Problem description:
Wherever a line in the records contains the word "body", return that line.

Entries shown:
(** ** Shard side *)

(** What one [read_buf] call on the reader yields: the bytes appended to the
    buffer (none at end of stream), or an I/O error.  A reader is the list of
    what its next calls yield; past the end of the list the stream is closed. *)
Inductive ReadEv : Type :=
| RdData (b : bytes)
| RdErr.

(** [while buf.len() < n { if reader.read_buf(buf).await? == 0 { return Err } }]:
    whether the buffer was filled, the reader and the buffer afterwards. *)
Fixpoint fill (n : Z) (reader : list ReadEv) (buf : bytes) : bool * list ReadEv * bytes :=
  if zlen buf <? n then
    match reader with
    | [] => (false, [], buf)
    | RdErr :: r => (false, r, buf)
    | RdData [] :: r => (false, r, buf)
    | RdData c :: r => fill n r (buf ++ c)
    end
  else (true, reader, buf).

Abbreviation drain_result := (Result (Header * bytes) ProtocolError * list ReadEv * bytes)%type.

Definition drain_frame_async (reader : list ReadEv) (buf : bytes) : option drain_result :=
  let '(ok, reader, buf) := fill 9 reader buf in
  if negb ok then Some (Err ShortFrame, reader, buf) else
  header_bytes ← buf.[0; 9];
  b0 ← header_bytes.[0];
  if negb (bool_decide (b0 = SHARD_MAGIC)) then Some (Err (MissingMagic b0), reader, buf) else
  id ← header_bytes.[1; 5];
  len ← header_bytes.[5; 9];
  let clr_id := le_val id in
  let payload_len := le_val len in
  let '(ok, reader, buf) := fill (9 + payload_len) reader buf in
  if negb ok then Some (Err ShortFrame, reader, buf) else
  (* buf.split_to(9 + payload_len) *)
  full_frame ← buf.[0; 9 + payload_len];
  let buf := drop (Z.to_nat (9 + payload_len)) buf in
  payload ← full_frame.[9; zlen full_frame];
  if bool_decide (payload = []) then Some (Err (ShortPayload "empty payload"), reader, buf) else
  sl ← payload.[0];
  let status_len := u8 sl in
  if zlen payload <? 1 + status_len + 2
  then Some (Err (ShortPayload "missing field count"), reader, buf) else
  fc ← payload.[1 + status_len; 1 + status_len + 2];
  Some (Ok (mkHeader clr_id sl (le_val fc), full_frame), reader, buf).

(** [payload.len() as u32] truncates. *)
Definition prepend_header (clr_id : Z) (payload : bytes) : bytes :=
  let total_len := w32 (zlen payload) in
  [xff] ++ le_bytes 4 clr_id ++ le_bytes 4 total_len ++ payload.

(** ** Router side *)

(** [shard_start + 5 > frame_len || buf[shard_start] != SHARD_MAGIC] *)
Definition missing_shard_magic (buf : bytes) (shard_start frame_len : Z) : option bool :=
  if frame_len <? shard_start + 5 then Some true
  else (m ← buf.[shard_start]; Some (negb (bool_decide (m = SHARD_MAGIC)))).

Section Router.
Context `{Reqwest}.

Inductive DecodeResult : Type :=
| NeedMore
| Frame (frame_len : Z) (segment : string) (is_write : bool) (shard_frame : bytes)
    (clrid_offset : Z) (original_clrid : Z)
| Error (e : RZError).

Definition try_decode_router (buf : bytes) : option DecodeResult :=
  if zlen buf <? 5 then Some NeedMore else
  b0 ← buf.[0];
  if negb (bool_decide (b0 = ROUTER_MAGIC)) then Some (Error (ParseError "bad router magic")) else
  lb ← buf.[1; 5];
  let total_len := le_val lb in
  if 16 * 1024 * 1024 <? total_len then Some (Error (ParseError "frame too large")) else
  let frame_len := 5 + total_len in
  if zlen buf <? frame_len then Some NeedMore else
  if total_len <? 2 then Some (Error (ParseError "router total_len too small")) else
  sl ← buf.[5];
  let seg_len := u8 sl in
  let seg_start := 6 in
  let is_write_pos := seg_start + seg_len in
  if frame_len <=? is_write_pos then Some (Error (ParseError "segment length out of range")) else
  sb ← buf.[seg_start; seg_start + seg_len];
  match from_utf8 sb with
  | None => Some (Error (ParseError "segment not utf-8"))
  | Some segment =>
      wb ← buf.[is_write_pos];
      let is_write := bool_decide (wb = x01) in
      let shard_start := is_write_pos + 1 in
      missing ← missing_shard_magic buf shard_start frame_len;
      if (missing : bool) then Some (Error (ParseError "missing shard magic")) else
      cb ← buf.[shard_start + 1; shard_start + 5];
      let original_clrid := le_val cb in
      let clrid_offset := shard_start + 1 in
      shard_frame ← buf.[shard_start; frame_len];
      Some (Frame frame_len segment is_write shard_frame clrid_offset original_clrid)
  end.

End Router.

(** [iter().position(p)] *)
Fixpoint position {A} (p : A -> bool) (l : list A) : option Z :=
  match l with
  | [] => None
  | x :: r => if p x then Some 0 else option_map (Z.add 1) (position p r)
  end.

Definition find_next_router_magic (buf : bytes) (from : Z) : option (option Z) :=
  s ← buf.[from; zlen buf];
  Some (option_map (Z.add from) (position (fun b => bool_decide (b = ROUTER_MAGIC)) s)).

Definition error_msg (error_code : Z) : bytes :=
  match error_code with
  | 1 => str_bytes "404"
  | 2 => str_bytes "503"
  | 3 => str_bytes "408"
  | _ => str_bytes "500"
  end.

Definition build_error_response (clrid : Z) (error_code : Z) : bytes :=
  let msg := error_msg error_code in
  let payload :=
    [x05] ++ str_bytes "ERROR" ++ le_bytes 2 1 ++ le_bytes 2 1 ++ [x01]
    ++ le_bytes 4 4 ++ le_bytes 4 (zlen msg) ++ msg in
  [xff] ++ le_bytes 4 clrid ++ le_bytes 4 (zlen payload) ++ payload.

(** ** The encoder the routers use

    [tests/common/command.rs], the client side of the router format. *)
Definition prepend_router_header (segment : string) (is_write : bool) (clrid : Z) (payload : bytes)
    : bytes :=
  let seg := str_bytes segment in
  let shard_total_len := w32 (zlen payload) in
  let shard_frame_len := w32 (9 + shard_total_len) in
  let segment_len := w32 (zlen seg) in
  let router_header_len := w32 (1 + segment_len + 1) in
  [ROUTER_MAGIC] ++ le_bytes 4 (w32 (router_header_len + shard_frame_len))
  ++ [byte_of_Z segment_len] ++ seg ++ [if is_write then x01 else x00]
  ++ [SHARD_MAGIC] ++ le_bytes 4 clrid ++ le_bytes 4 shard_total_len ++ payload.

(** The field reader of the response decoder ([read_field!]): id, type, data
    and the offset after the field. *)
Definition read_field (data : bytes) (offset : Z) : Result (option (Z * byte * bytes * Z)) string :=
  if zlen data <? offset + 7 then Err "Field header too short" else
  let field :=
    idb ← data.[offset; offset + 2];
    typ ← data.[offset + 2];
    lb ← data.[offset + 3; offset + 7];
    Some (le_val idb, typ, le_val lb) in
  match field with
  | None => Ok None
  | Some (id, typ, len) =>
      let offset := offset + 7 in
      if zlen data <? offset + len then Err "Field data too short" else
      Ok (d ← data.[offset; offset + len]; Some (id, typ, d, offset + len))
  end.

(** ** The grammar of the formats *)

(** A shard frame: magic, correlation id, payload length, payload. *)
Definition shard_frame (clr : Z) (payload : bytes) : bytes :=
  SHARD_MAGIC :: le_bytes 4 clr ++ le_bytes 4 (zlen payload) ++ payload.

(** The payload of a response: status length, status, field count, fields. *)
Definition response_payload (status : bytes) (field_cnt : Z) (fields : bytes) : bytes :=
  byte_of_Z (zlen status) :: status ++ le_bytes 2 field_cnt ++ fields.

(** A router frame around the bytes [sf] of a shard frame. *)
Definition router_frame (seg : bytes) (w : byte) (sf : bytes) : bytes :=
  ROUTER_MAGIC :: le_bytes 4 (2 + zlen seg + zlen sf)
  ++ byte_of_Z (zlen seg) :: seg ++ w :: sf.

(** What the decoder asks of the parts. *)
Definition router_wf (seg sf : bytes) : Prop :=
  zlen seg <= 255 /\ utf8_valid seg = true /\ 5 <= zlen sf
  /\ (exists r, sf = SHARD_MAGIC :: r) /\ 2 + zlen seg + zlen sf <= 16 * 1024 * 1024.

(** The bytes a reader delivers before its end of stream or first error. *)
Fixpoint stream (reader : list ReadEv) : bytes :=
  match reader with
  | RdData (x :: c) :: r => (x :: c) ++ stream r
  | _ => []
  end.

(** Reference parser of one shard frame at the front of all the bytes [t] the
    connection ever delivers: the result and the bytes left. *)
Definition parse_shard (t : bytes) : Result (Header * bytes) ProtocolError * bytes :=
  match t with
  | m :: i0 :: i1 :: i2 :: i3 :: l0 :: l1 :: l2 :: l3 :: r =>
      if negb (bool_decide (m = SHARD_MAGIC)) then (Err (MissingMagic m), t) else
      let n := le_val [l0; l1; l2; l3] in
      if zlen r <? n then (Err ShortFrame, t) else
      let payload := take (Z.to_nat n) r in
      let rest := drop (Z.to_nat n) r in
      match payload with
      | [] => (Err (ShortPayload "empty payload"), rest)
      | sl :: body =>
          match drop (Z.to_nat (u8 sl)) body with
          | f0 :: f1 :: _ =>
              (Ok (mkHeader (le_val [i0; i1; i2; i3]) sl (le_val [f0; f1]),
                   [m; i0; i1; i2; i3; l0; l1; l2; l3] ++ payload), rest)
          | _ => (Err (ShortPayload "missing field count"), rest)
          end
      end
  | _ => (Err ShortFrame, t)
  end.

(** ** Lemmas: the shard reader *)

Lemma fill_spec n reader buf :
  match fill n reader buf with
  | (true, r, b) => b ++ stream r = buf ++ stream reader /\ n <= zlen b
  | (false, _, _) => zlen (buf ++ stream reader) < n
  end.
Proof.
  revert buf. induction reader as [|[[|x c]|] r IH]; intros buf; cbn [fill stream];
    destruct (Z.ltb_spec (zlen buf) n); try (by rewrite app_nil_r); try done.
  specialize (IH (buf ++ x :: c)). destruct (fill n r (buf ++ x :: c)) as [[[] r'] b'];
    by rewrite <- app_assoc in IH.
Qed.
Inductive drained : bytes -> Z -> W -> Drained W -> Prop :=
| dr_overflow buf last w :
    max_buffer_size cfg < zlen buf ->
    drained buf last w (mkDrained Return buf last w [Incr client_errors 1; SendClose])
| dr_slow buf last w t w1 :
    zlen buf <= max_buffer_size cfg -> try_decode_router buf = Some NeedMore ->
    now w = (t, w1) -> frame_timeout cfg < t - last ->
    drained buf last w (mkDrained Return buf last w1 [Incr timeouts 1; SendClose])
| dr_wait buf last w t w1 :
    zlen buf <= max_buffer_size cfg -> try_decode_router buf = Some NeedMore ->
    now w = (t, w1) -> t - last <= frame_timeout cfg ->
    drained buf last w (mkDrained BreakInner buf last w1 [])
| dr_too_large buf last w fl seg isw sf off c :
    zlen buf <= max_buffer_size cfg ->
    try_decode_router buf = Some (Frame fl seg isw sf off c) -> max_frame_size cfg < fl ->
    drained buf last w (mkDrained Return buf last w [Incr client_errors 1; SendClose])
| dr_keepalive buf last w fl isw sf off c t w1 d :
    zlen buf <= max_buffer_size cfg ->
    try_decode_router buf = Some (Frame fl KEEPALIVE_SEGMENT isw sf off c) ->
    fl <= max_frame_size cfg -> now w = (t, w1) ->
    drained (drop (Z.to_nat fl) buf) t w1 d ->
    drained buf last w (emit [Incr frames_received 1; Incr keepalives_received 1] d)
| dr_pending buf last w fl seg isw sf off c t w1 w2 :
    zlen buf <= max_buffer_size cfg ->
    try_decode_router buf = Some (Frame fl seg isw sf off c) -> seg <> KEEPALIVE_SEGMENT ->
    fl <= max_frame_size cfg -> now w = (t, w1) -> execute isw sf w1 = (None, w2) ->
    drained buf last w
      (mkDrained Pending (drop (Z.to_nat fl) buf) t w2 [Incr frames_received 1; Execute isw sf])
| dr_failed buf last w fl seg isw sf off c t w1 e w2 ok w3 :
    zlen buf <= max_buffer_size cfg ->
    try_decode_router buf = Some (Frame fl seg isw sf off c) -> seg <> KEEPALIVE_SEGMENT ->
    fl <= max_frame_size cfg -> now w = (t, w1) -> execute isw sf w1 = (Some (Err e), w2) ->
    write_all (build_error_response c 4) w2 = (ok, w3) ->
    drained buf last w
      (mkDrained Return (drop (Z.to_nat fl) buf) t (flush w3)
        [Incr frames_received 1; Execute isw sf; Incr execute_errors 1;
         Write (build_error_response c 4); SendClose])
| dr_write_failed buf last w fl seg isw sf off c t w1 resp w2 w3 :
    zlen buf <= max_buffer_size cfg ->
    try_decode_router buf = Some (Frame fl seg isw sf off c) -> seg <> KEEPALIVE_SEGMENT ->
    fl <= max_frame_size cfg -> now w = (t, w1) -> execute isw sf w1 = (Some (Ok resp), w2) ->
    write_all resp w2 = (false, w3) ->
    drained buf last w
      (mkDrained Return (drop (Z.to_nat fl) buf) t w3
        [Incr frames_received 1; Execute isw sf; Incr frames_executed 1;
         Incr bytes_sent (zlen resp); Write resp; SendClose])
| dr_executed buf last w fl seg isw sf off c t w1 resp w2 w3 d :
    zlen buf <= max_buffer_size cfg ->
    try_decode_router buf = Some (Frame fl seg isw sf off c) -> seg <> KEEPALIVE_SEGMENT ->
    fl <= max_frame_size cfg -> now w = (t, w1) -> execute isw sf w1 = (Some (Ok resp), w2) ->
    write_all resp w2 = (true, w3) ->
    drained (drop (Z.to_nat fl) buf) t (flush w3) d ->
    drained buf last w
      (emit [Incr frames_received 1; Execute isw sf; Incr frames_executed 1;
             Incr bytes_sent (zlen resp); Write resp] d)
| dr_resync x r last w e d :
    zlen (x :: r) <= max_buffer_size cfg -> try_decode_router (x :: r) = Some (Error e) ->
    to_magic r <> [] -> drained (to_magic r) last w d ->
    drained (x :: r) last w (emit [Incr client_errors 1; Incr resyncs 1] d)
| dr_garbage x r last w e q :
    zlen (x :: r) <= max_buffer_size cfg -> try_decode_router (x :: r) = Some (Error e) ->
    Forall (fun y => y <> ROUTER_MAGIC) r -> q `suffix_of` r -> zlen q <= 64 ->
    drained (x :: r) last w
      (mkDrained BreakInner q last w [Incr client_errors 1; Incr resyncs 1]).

Exercise solution:
      | sl :: body =>
          match drop (Z.to_nat (u8 sl)) body with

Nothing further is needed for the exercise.